Task => Nothing below is to be printed except the lines between the line holding "(** ** JavaScript" and the line holding "match hay with", inclusive, each exactly as it appears.

Exercise input =>
(** * AI_Chatroom: model scoring, model discovery, chat relay and analytics

    A shallow embedding of the decision logic of the repository:
    - the two server files [src/unnamed/part_000] and [src/unnamed/part_001]
      (model scorer, model discovery, the /api/chat handler);
    - the client-side aggregator [src/analytics.js].

    JavaScript strings are embedded as [string], counters and scores as [Z],
    durations as [Q], [null] as [None]. *)

From Stdlib Require Import String Ascii List ZArith QArith Qround Bool Lia.
Import ListNotations.

Set Warnings "-register-all".

Local Open Scope string_scope.
Local Open Scope Z_scope.

(* ================================================================== *)
(** ** JavaScript primitives used by the sources *)

Module Js.

(** [hay.includes(needle)]: [needle] occurs in [hay] as a substring. *)
Fixpoint includes (hay needle : string) : bool :=
  String.prefix needle hay
  || match hay with
     | EmptyString => false
     | String _ rest => includes rest needle
     end.

(** Truthiness of a string value: only the empty string is falsy. *)
Definition truthy_string (s : string) : bool :=
  match s with
  | EmptyString => false
  | String _ _ => true
  end.

(** Truthiness of a slot holding either [null] or a string. *)
Definition truthy (slot : option string) : bool :=
  match slot with
  | None => false
  | Some s => truthy_string s
  end.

Task output =>
(** ** JavaScript primitives used by the sources *)

Module Js.

(** [hay.includes(needle)]: [needle] occurs in [hay] as a substring. *)
Fixpoint includes (hay needle : string) : bool :=
  String.prefix needle hay
  || match hay with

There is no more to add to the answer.